Lemma resume_keeps_peer p T t r k :
  resume o t r = Some k -> preserves (onPeers (hasPeer p T)) anyCall k.
Proof.
  destruct t as [T' cur aw|T' aw|T' ro rest aw]; destruct r; try discriminate;
    intros [= <-].
  - apply preserves_bind; [apply log_peers | intros _; apply passReturns_peers].
  - apply preserves_bind; [apply preserves_modify; intros s H; exact H | intros _].
    apply preserves_bind; [apply preserves_modify; intros s H; exact H | intros _].
    apply discover_peers.
  - apply preserves_bind; [apply log_peers | intros _; apply passReturns_peers].
  - apply preserves_bind; [apply log_peers | intros _; apply connectLoop_peers].
  - apply preserves_bind; [apply log_peers | intros _; apply connectLoop_peers].
  - apply preserves_bind; [apply preserves_modify | intros _].
    { intros s H. apply (hasPeer_add p T _ T' _ H). }
    apply preserves_bind; [apply preserves_modify; intros s H; exact H | intros _].
    apply connectLoop_peers.
Qed.

Lemma peer_event_keeps_peer p T q T' e :
  closesPeer p (EvPeer q e) = false ->
  preserves (onPeers (hasPeer p T)) anyCall (onPeerEvent w q T' e).
Proof.
  intros C. destruct e; [apply open_peers| |]; simpl in C;
    apply Nat.eqb_neq in C;
    (apply preserves_bind; [apply log_peers | intros _]);
    apply preserves_modify; intros s H; apply (hasPeer_delete p T q T' _ C H).
Qed.

Lemma added_keeps_peer p T T' :
  T <> T' -> preserves (onPeers (hasPeer p T)) anyCall (handleTorrentAdded o T').
Proof.
  intros N. unfold handleTorrentAdded.
  apply preserves_bind; [apply preserves_gets|]. intros [name|]; [|apply log_peers].
  apply preserves_bind; [apply log_peers | intros _].
  apply preserves_bind; [apply preserves_modify | intros _; apply pass_peers].
  intros s H. now apply hasPeer_set_other.
Qed.

Lemma cleanup_peers_keeps_peer p T T' :
  T <> T' -> preserves (onPeers (hasPeer p T)) anyCall (cleanup_peers w T').
Proof.
  intros N. unfold cleanup_peers.
  apply preserves_bind; [apply preserves_gets|]. intros peers.
  apply preserves_bind; [|intros _].
  - destruct peers as [ps|]; [|apply preserves_ret].
    apply preserves_bind; [|intros _].
    + apply preserves_forEach. intros q _. unfold closePeer.
      apply preserves_bind; [now apply preserves_emit | intros _].
      destruct (closeThrows w q); [apply log_peers | apply preserves_ret].
    + apply preserves_modify. intros s H. now apply hasPeer_delete_other.
  - apply preserves_bind; [apply preserves_modify; intros s H; exact H | intros _].
    apply preserves_ret.
Qed.

Lemma cleanup_keeps_peer p T T' :
  T <> T' -> preserves (onPeers (hasPeer p T)) anyCall (cleanup w T').
Proof.
  intros N. unfold cleanup.
  apply preserves_bind; [apply log_peers | intros _].
  apply preserves_bind; [apply preserves_gets|]. intros timer.
  apply preserves_bind; [|intros _].
  - destruct timer as [tm|]; [|apply preserves_ret].
    apply preserves_bind; [now apply preserves_emit | intros _].
    apply preserves_bind; apply preserves_modify || intros _;
      try (intros s H; exact H).
    apply preserves_modify. intros s H. exact H.
  - apply preserves_bind; [apply preserves_gets|]. intros [h|];
      [|now apply cleanup_peers_keeps_peer].
    apply preserves_bind; [now apply preserves_emit | intros _].
    destruct (cancelThrows w h); [apply preserves_ret|].
    apply preserves_bind; [apply preserves_modify; intros s H; exact H | intros _].
    now apply cleanup_peers_keeps_peer.
Qed.

Lemma step_keeps_peer p T ev :
  lifecycle T ev = false -> closesPeer p ev = false ->
  preserves (onPeers (hasPeer p T)) anyCall (step o w ev).
Proof.
  intros L C. destruct ev as [r|t|t|t|tm|k r|q e|c|c|t|]; try discriminate L; cbn [step].
  - apply preserves_modify. intros s H. exact H.
  - simpl in L. apply String.eqb_neq in L.
    apply preserves_bind; [apply preserves_gets|]. intros [|];
      [now apply added_keeps_peer | apply preserves_ret].
  - simpl in L. apply String.eqb_neq in L.
    apply preserves_gets_bind. intros s H.
    match goal with |- onPeers _ (exec ?m s) /\ _ =>
      assert (K : preserves (onPeers (hasPeer p T)) anyCall m) end.
    { apply preserves_bind; [apply preserves_modify; intros s' H'; exact H' | intros _].
      apply preserves_bind; [apply preserves_modify; intros s' H'; exact H' | intros _].
      apply preserves_bind; [|intros _; apply preserves_ret].
      apply preserves_forEachOk. intros T' Hin.
      apply filter_In in Hin. destruct Hin as [_ E].
      apply String.eqb_eq in E. subst T'. now apply cleanup_keeps_peer. }
    apply K, H.
  - apply preserves_bind; [apply preserves_gets|]. intros [[tm' T']|];
      [apply pass_peers | apply preserves_ret].
  - apply preserves_bind; [apply preserves_gets|]. intros [t|]; [|apply preserves_ret].
    destruct (resume o t r) as [go|] eqn:R; [|apply preserves_ret].
    apply preserves_bind; [apply preserves_modify; intros s H; exact H | intros _].
    eapply resume_keeps_peer, R.
  - apply preserves_bind; [apply preserves_gets|]. intros hs.
    apply preserves_forEach. intros h _. now apply peer_event_keeps_peer.
  - apply preserves_bind; [apply preserves_gets|]. intros ls.
    apply preserves_forEach. intros h _. apply connection_opened_peers.
  - apply preserves_bind; [apply preserves_gets|]. intros hs.
    apply preserves_forEach. intros h _. apply connection_connected_peers.
  - unfold discoverPeers. apply preserves_bind; [apply preserves_gets|].
    intros [|]; [apply pass_peers | apply log_peers].
Qed.
End PooledPeerEvents.
(** C4.  A content line that follows a marker without a name is not
    always appended to the target: [a.js] is the target when [z();] is
    processed, but when the marker of [b.css] is processed before React
    renders, the line is lost.  When React renders before that marker,
    [a.js] gets the line. *)
Theorem line_after_empty_marker_is_lost :
  currentFileName (vars (consume [Chunk emptyMarkerText]
                           (startGeneration idle))) = Some (lit "a.js") /\
  files (render (consume [Chunk emptyMarkerText; Chunk markerOfCss]
                   (startGeneration idle))) =
    [ mkFile (lit "a.js") []; mkFile (lit "b.css") [] ] /\
  files (render (consume [Chunk emptyMarkerText; Render; Chunk markerOfCss]
                   (startGeneration idle))) =
    [ mkFile (lit "a.js") (lit "z();" ++ [NEWLINE]); mkFile (lit "b.css") [] ].
Proof. repeat split; vm_compute; reflexivity. Qed.

(** C9.  A content line does not always change only the entry of its
    target: [a.js] is the target when [z();] is processed, but when the
    marker of [b.css] is processed before React renders, the line is
    appended to the content of [b.css] and [a.js] stays empty.  When
    React renders before that marker, only [a.js] changes. *)
Theorem content_line_reaches_other_file :
  currentFileName (vars (consume [Chunk twoFilesText; Chunk oneLine]
                           (startGeneration idle))) = Some (lit "a.js") /\
  files (render (consume [Chunk twoFilesText] (startGeneration idle))) =
    [ mkFile (lit "b.css") []; mkFile (lit "a.js") [] ] /\
  files (render (consume [Chunk twoFilesText; Chunk oneLine; Chunk markerOfCss]
                   (startGeneration idle))) =
    [ mkFile (lit "b.css") (lit "z();" ++ [NEWLINE]);
      mkFile (lit "a.js") [] ] /\
  files (render (consume [Chunk twoFilesText; Chunk oneLine; Render;
                          Chunk markerOfCss] (startGeneration idle))) =
    [ mkFile (lit "b.css") [];
      mkFile (lit "a.js") (lit "z();" ++ [NEWLINE]) ].
Proof. repeat split; vm_compute; reflexivity. Qed.

(* ===================================================================== *)
(** ** What a generation never takes back *)
(* ===================================================================== *)

Lemma grows_refl (fs : list FileData) : grows fs fs.
Proof.
  intros i f Hf. exists f, []. rewrite app_nil_r. auto.
Qed.

Lemma grows_trans (a b c : list FileData) :
  grows a b -> grows b c -> grows a c.
Proof.
  intros Hab Hbc i f Hf.
  destruct (Hab i f Hf) as [g [m1 [Hg [Hn1 Hc1]]]].
  destruct (Hbc i g Hg) as [h [m2 [Hh [Hn2 Hc2]]]].
  exists h, (m1 ++ m2). split; [assumption|]. split; [congruence|].
  rewrite Hc2, Hc1, app_assoc. reflexivity.
Qed.

Lemma grows_append_to (o : option jsstring) (text : jsstring)
    (fs : list FileData) :
  grows fs (append_to o text fs).
Proof.
  intros i f Hf. rewrite nth_error_append_to, Hf. cbn [option_map].
  destruct (named_by o f).
  - exists (mkFile (fileName f) (content f ++ text)), text. auto.
  - exists f, []. rewrite app_nil_r. auto.
Qed.

Lemma grows_add_if_absent (n : jsstring) (fs : list FileData) :
  grows fs (add_if_absent n fs).
Proof.
  unfold add_if_absent. destruct (some _ fs); [apply grows_refl|].
  intros i f Hf. exists f, []. rewrite app_nil_r.
  split; [|auto]. rewrite nth_error_app1; [assumption|].
  apply nth_error_Some. congruence.
Qed.

Lemma growing_markerUpdater (n : jsstring) : growing (markerUpdater n).
Proof. intros env fs. apply grows_add_if_absent. Qed.

Lemma growing_lineUpdater (line : jsstring) : growing (lineUpdater line).
Proof. intros env fs. apply grows_append_to. Qed.

Lemma growing_remainderUpdater : growing remainderUpdater.
Proof. intros env fs. apply grows_append_to. Qed.

Lemma flush_grows (env : Locals) (us : list Updater)
    (fs : list FileData) (active : jsstring) :
  Forall growing us -> grows fs (fst (flush env us (fs, active))).
Proof.
  intros H. revert fs active.
  induction H as [|u us Hu _ IH]; intros fs active.
  - apply grows_refl.
  - cbn [flush fold_left]. unfold apply_updater at 2. cbn [fst snd].
    eapply grows_trans; [apply Hu|]. apply IH.
Qed.

Lemma steady_render_grows (st : App) :
  steady st -> grows (files st) (files (render st)).
Proof. intros H. apply flush_grows. exact H. Qed.

Lemma steady_render (st : App) : steady (render st).
Proof. constructor. Qed.

Lemma steady_setFiles (u : Updater) (st : App) :
  growing u -> steady st -> steady (setFiles u st).
Proof.
  intros Hu Hst. unfold steady, setFiles. cbn [queue].
  apply Forall_app. split; [assumption|]. constructor; [assumption|constructor].
Qed.

Lemma process_line_steady (line : jsstring) (st : App) :
  steady st ->
  steady (process_line line st) /\ files (process_line line st) = files st.
Proof.
  intros Hst. unfold process_line.
  destruct (startsWith MARKER line).
  - destruct (truthy _); [|auto]. split; [|reflexivity].
    apply (steady_setFiles _ (set_currentFileName _ st)).
    + apply growing_markerUpdater.
    + exact Hst.
  - destruct (truthy_opt _); [|auto]. split; [|reflexivity].
    apply steady_setFiles; [apply growing_lineUpdater | exact Hst].
Qed.

Lemma drain_steady (st : App) :
  steady st -> steady (drain st) /\ files (drain st) = files st.
Proof.
  remember (length (buffer (vars st))) as n eqn:Hn.
  revert st Hn. induction n as [n IH] using lt_wf_ind. intros st Hn Hst.
  rewrite drain_loop.
  destruct (indexOf [NEWLINE] (buffer (vars st))) as [i|] eqn:Ei; [|auto].
  pose proof (indexOf_newline_lt _ _ Ei) as Hi.
  set (line := substring 0 i (buffer (vars st))).
  set (rest := substring_from (i + 1) (buffer (vars st))).
  destruct (process_line_steady line (set_buffer rest st) Hst) as [H1 H2].
  destruct (IH (length rest)) with (st := process_line line (set_buffer rest st))
    as [H3 H4].
  - subst rest n. unfold substring_from. rewrite length_skipn. lia.
  - rewrite process_line_buffer. reflexivity.
  - exact H1.
  - split; [exact H3|]. rewrite H4, H2. reflexivity.
Qed.

Lemma feed_steady (chunk : jsstring) (st : App) :
  steady st -> steady (feed chunk st) /\ files (feed chunk st) = files st.
Proof. intros Hst. apply (drain_steady (set_buffer _ st)). exact Hst. Qed.

(** From a steady state on, what [files] holds is kept by every later
    render. *)
Lemma consume_grows (events : list Event) (st : App) :
  steady st -> grows (files st) (files (render (consume events st))).
Proof.
  revert st. induction events as [|e events IH]; intros st Hst.
  - apply steady_render_grows. exact Hst.
  - change (consume (e :: events) st) with (consume events (step st e)).
    destruct e as [text|]; cbn [step].
    + destruct (feed_steady text st Hst) as [H1 H2].
      rewrite <- H2. apply IH. exact H1.
    + eapply grows_trans; [apply steady_render_grows; exact Hst|].
      apply IH. apply steady_render.
Qed.

Lemma consume_app (ev1 ev2 : list Event) (st : App) :
  consume (ev1 ++ ev2) st = consume ev2 (consume ev1 st).
Proof. unfold consume. apply fold_left_app. Qed.

(** X24.  During a generation nothing that a render showed is taken back
    by a later render of the stream: every entry is still at its place
    under its name, and its content then is a prefix of its content
    later. *)
Theorem shown_files_are_kept (st : App) (seen later : list Event) :
  grows (files (consume (seen ++ [Render]) (startGeneration st)))
        (files (render (consume (seen ++ Render :: later)
                          (startGeneration st)))).
Proof.
  replace (seen ++ Render :: later) with ((seen ++ [Render]) ++ later)
    by (rewrite <- app_assoc; reflexivity).
  rewrite (consume_app (seen ++ [Render]) later).
  apply consume_grows.
  rewrite consume_app. apply steady_render.
Qed.

(** C6.  A stream that throws does not leave the partial file set and an
    error message on the screen.  While [brokenStream] runs, React shows
    [a.js] with its first line; the [catch] block then sets the message,
    but in the same turn the [finally] block queues the updater of the
    formatting pass, so the render that follows stores a promise in
    [files] and the application is unmounted. *)
Theorem transport_error_unmounts :
  files (consume brokenStream (startGeneration idle)) =
    [ mkFile (lit "a.js") (lit "x();" ++ [NEWLINE]) ] /\
  error (cells (handleSubmit brokenStream (Some timeout) idle)) =
    Some (lit "Failed to generate code: timeout. Please check your API key and try again.") /\
  commit (handleSubmit brokenStream (Some timeout) idle) =
    Blank [ mkFile (lit "a.js") (lit "x();" ++ [NEWLINE]) ].
Proof. repeat split; vm_compute; reflexivity. Qed.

________________________

» **Goal of the exercise**:
In the entries above, the lines from the one bearing "by (rewrite <- app_assoc; reflexivity)." up to and including the one bearing "generate code: timeout." should be transcribed exactly; no other line is wanted.

» **Problem solution**:
    by (rewrite <- app_assoc; reflexivity).
  rewrite (consume_app (seen ++ [Render]) later).
  apply consume_grows.
  rewrite consume_app. apply steady_render.
Qed.

(** C6.  A stream that throws does not leave the partial file set and an
    error message on the screen.  While [brokenStream] runs, React shows
    [a.js] with its first line; the [catch] block then sets the message,
    but in the same turn the [finally] block queues the updater of the
    formatting pass, so the render that follows stores a promise in
    [files] and the application is unmounted. *)
Theorem transport_error_unmounts :
  files (consume brokenStream (startGeneration idle)) =
    [ mkFile (lit "a.js") (lit "x();" ++ [NEWLINE]) ] /\
  error (cells (handleSubmit brokenStream (Some timeout) idle)) =
    Some (lit "Failed to generate code: timeout. Please check your API key and try again.") /\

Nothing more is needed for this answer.